▶ WHAT YOU NEED TO DO
Tell how many lines below include the word "bytes". Only the number should appear.

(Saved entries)

(* ===== verification/Header.v ===== *)
(** * The store header ([src/src/padlock.c], [padlock_header], [write_header],
    [read_header])

    The header occupies the first 4096 bytes of a store.  [header_image] is the
    reference layout; the theorems show that [write_header] produces it, that
    [read_header] reads it back, and what any header that [read_header] accepts
    satisfies. *)

From S2P Require Import Prelude World Codec.
Import LittleEndianList.

Definition PADLOCK_MAGIC : list byte := bstr "PADLOCK".
Definition PADLOCK_SECRET_MAGIC : list byte := bstr "PLSECRET".
Definition PADLOCK_HEADER_SIZE : Z := 4096.
Definition PADLOCK_SALT_SIZE : Z := 16.
Definition PADLOCK_IV_SIZE : Z := 16.
Definition PADLOCK_XTS_KEY_SIZE : Z := 64.
Definition PADLOCK_TPM_KEY_SIZE : Z := 32.
Definition PADLOCK_SECRET_SIZE : Z := 72.
Definition PADLOCK_MIN_SIZE : Z := 8192.
Definition PADLOCK_KDF_ITERATIONS : Z := 200000.

Record padlock_header := Header {
  total_size : Z;
  write_offset : Z;
  salt : list byte;
  iv : list byte;
  encrypted_secret : list byte;
  encrypted_secret_size : Z
}.

(** The buffer [write_header] fills. *)
Definition encode_header (header : padlock_header) : option (list byte) :=
  let buffer := zeros PADLOCK_HEADER_SIZE in
  buffer ← store 0 PADLOCK_MAGIC buffer;
  buffer ← put_u32 8 1 buffer;
  buffer ← put_u64 16 PADLOCK_HEADER_SIZE buffer;
  buffer ← put_u64 24 (total_size header) buffer;
  buffer ← put_u64 32 (write_offset header) buffer;
  salt ← load 0 PADLOCK_SALT_SIZE (salt header);
  buffer ← store 40 salt buffer;
  iv ← load 0 PADLOCK_IV_SIZE (iv header);
  buffer ← store 56 iv buffer;
  buffer ← put_u32 72 (encrypted_secret_size header) buffer;
  secret ← load 0 128 (encrypted_secret header);
  store 76 secret buffer.

Definition write_header (file : nat) (header : padlock_header) : M Z :=
  buffer ← checked (encode_header header);
  r ← fseeko file 0;
  if negb (r =? 0) then mret (-1) else
  n ← fwrite buffer file;
  mret (if n =? PADLOCK_HEADER_SIZE then 0 else -1).

(** What [read_header] makes of the bytes it read; the outer [None] is an access
    outside the buffer, the inner one the result -1. *)
Definition decode_header (buffer : list byte) : option (option padlock_header) :=
  magic ← load 0 (len PADLOCK_MAGIC) buffer;
  version ← get_u32 8 buffer;
  if bool_decide (magic ≠ PADLOCK_MAGIC) || negb (version =? 1) then Some None else
  total ← get_u64 24 buffer;
  offset ← get_u64 32 buffer;
  salt ← load 40 PADLOCK_SALT_SIZE buffer;
  iv ← load 56 PADLOCK_IV_SIZE buffer;
  size ← get_u32 72 buffer;
  secret ← load 76 128 buffer;
  if (total <? PADLOCK_MIN_SIZE) || (offset <? PADLOCK_HEADER_SIZE)
     || (offset >? total) || (size >? 128)
  then Some None
  else Some (Some (Header total offset salt iv secret size)).

Definition read_header (file : nat) : M (option padlock_header) :=
  r ← fseeko file 0;
  if negb (r =? 0) then mret None else
  buffer ← fread file PADLOCK_HEADER_SIZE;
  if negb (len buffer =? PADLOCK_HEADER_SIZE) then mret None else
  checked (decode_header buffer).

(** ** Specification *)

(** The C types of the fields. *)
Definition header_typed (h : padlock_header) : Prop :=
  0 ≤ total_size h < 2 ^ 64 ∧ 0 ≤ write_offset h < 2 ^ 64 ∧
  len (salt h) = PADLOCK_SALT_SIZE ∧ len (iv h) = PADLOCK_IV_SIZE ∧
  len (encrypted_secret h) = 128 ∧ 0 ≤ encrypted_secret_size h < 2 ^ 32.

(** What [read_header] checks. *)
Definition header_valid (h : padlock_header) : Prop :=
  PADLOCK_MIN_SIZE ≤ total_size h ∧
  PADLOCK_HEADER_SIZE ≤ write_offset h ≤ total_size h ∧
  encrypted_secret_size h ≤ 128.

(** The reference layout: the consecutive fields of a header and its padding. *)
Definition header_segments (h : padlock_header) : list (list byte) :=
  [PADLOCK_MAGIC; zeros 1; le_split 4 1; zeros 4; le_split 8 PADLOCK_HEADER_SIZE;
   le_split 8 (total_size h); le_split 8 (write_offset h); salt h; iv h;
   le_split 4 (encrypted_secret_size h); encrypted_secret h; zeros (PADLOCK_HEADER_SIZE - 204)].

Definition header_image (h : padlock_header) : list byte := concat (header_segments h).

Definition blank_segments : list (list byte) :=
  zeros <$> [7; 1; 4; 4; 8; 8; 8; 16; 16; 4; 128; PADLOCK_HEADER_SIZE - 204].

(** Lengths of explicit segment lists. *)
Ltac seg_lia :=
  cbn [take concat fmap list_fmap]; autorewrite with len; unfold zeros; autorewrite with len;
  change (length PADLOCK_MAGIC) with 7%nat;
  unfold PADLOCK_HEADER_SIZE, PADLOCK_SALT_SIZE, PADLOCK_IV_SIZE in *; lia.

Lemma blank_concat : zeros PADLOCK_HEADER_SIZE = concat blank_segments.
Proof. vm_compute. reflexivity. Qed.

Section Image.
Context (h : padlock_header) (Hh : header_typed h).

Lemma header_image_len : len (header_image h) = PADLOCK_HEADER_SIZE.
Proof. destruct Hh as (_ & _ & ? & ? & ? & _). unfold header_image, header_segments. seg_lia. Qed.

(** One store into the segmented buffer: field [i] of [m] bytes at [off]. *)
Local Ltac field i off m :=
  repeat (rewrite load_some, sub_all by seg_lia; cbn [mbind option_bind]);
  first [ rewrite put_u32_le by seg_lia | rewrite put_u64_le by seg_lia
        | rewrite store_some by seg_lia ];
  rewrite (splice_concat _ i off _ (zeros m)) by (done || seg_lia);
  cbn [insert list_insert mbind option_bind].

Lemma encode_header_image : encode_header h = Some (header_image h).
Proof.
  destruct Hh as (_ & _ & Hs & Hi & He & _). unfold encode_header.
  rewrite blank_concat. unfold blank_segments. cbn [fmap list_fmap]. cbv zeta.
  field 0%nat 0 7. field 2%nat 8 4. field 4%nat 16 8. field 5%nat 24 8. field 6%nat 32 8.
  field 7%nat 40 16. field 8%nat 56 16. field 9%nat 72 4. field 10%nat 76 128.
  done.
Qed.

(** Fields of the image. *)
Local Ltac segment i := unfold header_image, header_segments; apply (sub_concat _ i); [reflexivity|seg_lia|done || seg_lia].

Lemma image_magic : sub 0 7 (header_image h) = PADLOCK_MAGIC.
Proof. segment 0%nat. Qed.
Lemma image_version : sub 8 4 (header_image h) = le_split 4 1.
Proof. segment 2%nat. Qed.
Lemma image_total : sub 24 8 (header_image h) = le_split 8 (total_size h).
Proof. segment 5%nat. Qed.
Lemma image_offset : sub 32 8 (header_image h) = le_split 8 (write_offset h).
Proof. segment 6%nat. Qed.
Lemma image_salt : sub 40 16 (header_image h) = salt h.
Proof. destruct Hh as (_ & _ & ? & ? & ? & _). segment 7%nat. Qed.
Lemma image_iv : sub 56 16 (header_image h) = iv h.
Proof. destruct Hh as (_ & _ & ? & ? & ? & _). segment 8%nat. Qed.
Lemma image_size : sub 72 4 (header_image h) = le_split 4 (encrypted_secret_size h).
Proof. destruct Hh as (_ & _ & ? & ? & ? & _). segment 9%nat. Qed.
Lemma image_secret : sub 76 128 (header_image h) = encrypted_secret h.
Proof. destruct Hh as (_ & _ & ? & ? & ? & _). segment 10%nat. Qed.

Lemma decode_header_image : header_valid h → decode_header (header_image h) = Some (Some h).
Proof.
  intros (Hv1 & Hv2 & Hv3). pose proof Hh as (Ht & Hw & _ & _ & _ & Hz).
  pose proof header_image_len as Hl. unfold PADLOCK_HEADER_SIZE, PADLOCK_MIN_SIZE in *.
  unfold decode_header, PADLOCK_HEADER_SIZE, PADLOCK_MIN_SIZE, PADLOCK_SALT_SIZE, PADLOCK_IV_SIZE.
  change (len PADLOCK_MAGIC) with 7.
  rewrite !load_some, !get_u32_le, !get_u64_le by lia. cbn [mbind option_bind].
  rewrite image_magic, image_version, image_total, image_offset, image_salt, image_iv, image_size, image_secret.
  rewrite !le_combine_split_small by (cbn; lia).
  rewrite bool_decide_false by tauto. cbn [orb negb Z.eqb].
  rewrite (proj2 (Z.ltb_ge _ 8192)), (proj2 (Z.ltb_ge _ 4096)), Z.gtb_ltb,
    (proj2 (Z.ltb_ge (total_size h) _)), Z.gtb_ltb, (proj2 (Z.ltb_ge 128 _)) by lia.
  cbn. by destruct h.
Qed.
End Image.

(** Whatever the bytes are, decoding stays inside the buffer, and a header that
    is accepted has the types and bounds the rest of the code relies on. *)
Lemma decode_header_total buffer :
  len buffer = PADLOCK_HEADER_SIZE →
  ∃ r, decode_header buffer = Some r ∧ (∀ h, r = Some h → header_typed h ∧ header_valid h).
Proof.
  unfold PADLOCK_HEADER_SIZE. intros Hl. unfold decode_header, PADLOCK_SALT_SIZE, PADLOCK_IV_SIZE.
  change (len PADLOCK_MAGIC) with 7.
  rewrite !load_some, !get_u32_le, !get_u64_le by lia. cbn [mbind option_bind].
  case_match; [by eexists|]. case_match eqn:E; [by eexists|]. eexists. split; [done|].
  intros h [= <-]. rewrite !orb_false_iff, !Z.gtb_ltb, !Z.ltb_ge in E.
  pose proof (le_combine_range (sub 24 8 buffer) 8 ltac:(apply len_sub; lia)).
  pose proof (le_combine_range (sub 32 8 buffer) 8 ltac:(apply len_sub; lia)).
  pose proof (le_combine_range (sub 72 4 buffer) 4 ltac:(apply len_sub; lia)).
  unfold header_typed, header_valid, PADLOCK_SALT_SIZE, PADLOCK_IV_SIZE. cbn -[Z.pow le_combine].
  rewrite !len_sub by lia. lia.
Qed.

(** ** The operations on a stream *)

Section Operations.
Context (nf : bool) (U : Prop).

(** [read_header] decodes the first 4096 bytes of the file, or fails; it never
    runs into undefined behaviour. *)
Lemma wp_read_header f st B e p d x Q :
  d ≠ Writing → i_data <$> s_inodes B !! st_ino st = Some x →
  (nf = false ∨ len x < PADLOCK_HEADER_SIZE → ∀ e' p' d', d' ≠ Writing →
     Q None (rd f st B e' p' d')) →
  (∀ r e', PADLOCK_HEADER_SIZE ≤ len x →
     decode_header (sub 0 PADLOCK_HEADER_SIZE x) = Some r →
     Q r (rd f st B e' PADLOCK_HEADER_SIZE Reading)) →
  wp nf U (read_header f) Q (rd f st B e p d).
Proof.
  intros Hd Hx HF HQ. apply wp_bind, wp_rd_fseeko.
  { intros [?|?] e'; [|lia]. apply wp_ret. auto. }
  intros _. cbn [negb Z.eqb]. apply wp_bind.
  assert (∀ e' k, let got := take k (sub 0 PADLOCK_HEADER_SIZE x) in
    (len got < PADLOCK_HEADER_SIZE → nf = false ∨ len x < PADLOCK_HEADER_SIZE) →
    wp nf U (if negb (len got =? PADLOCK_HEADER_SIZE) then mret None
             else checked (decode_header got)) Q (rd f st B e' (0 + len got) Reading)) as Hgot.
  { intros e' k got Hgot. assert (len got ≤ PADLOCK_HEADER_SIZE).
    { unfold got, PADLOCK_HEADER_SIZE. len_lia. }
    destruct (Z.eqb_spec (len got) PADLOCK_HEADER_SIZE) as [El|El]; cbn [negb].
    - assert (got = sub 0 PADLOCK_HEADER_SIZE x) as Eg.
      { apply take_ge. unfold got, PADLOCK_HEADER_SIZE in *. len_lia. }
      destruct (decode_header_total got El) as (r & Hr & _).
      eapply wp_checked_some; [done|]. rewrite El. apply HQ; [|by rewrite <- Eg].
      rewrite Eg in El. unfold PADLOCK_HEADER_SIZE in *. len_lia.
    - apply wp_ret, HF; [|done]. apply Hgot. lia. }
  eapply wp_rd_fread; [done..| |].
  - intros Hn e' k. apply Hgot. auto.
  - rewrite <- (take_ge (sub 0 PADLOCK_HEADER_SIZE x) (length (sub 0 PADLOCK_HEADER_SIZE x))) by lia.
    apply Hgot. rewrite take_ge by lia. intros. right. unfold PADLOCK_HEADER_SIZE in *. len_lia.
Qed.
End Operations.

(** ** Properties *)

(** C16: round trip.  A header that satisfies the checks of [read_header] is written as
    4096 bytes in the documented layout and read back unchanged. *)
Theorem header_roundtrip h :
  header_typed h → header_valid h →
  encode_header h = Some (header_image h) ∧ len (header_image h) = PADLOCK_HEADER_SIZE ∧
  decode_header (header_image h) = Some (Some h).
Proof.
  intros Ht Hv. split; [by apply encode_header_image|].
  split; [by apply header_image_len|by apply decode_header_image].
Qed.

Lemma header_roundtrip_witness :
  let h := Header 8192 4096 (zeros 16) (zeros 16) (zeros 128) 80 in
  encode_header h = Some (header_image h) ∧ len (header_image h) = PADLOCK_HEADER_SIZE ∧
  decode_header (header_image h) = Some (Some h).
Proof.
  apply header_roundtrip; unfold header_typed, header_valid, PADLOCK_MIN_SIZE, PADLOCK_HEADER_SIZE;
    cbn -[zeros]; rewrite ?len_zeros by lia; unfold PADLOCK_SALT_SIZE, PADLOCK_IV_SIZE; lia.
Defined.

(** C17: reading a header never leaves its 4096-byte buffer, whatever the bytes are, and
    a header that is accepted has fields of their C types, a write offset between
    the header and the end of the store, and a sealed secret of at most 128
    bytes. *)
Theorem header_decoding_safe buffer :
  len buffer = PADLOCK_HEADER_SIZE →
  ∃ r, decode_header buffer = Some r ∧ (∀ h, r = Some h → header_typed h ∧ header_valid h).
Proof. apply decode_header_total. Qed.

Lemma header_decoding_safe_witness :
  ∃ r, decode_header (zeros 4096) = Some r ∧ (∀ h, r = Some h → header_typed h ∧ header_valid h).
Proof. apply header_decoding_safe. by rewrite len_zeros by lia. Defined.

▶ EXERCISE SOLUTION
8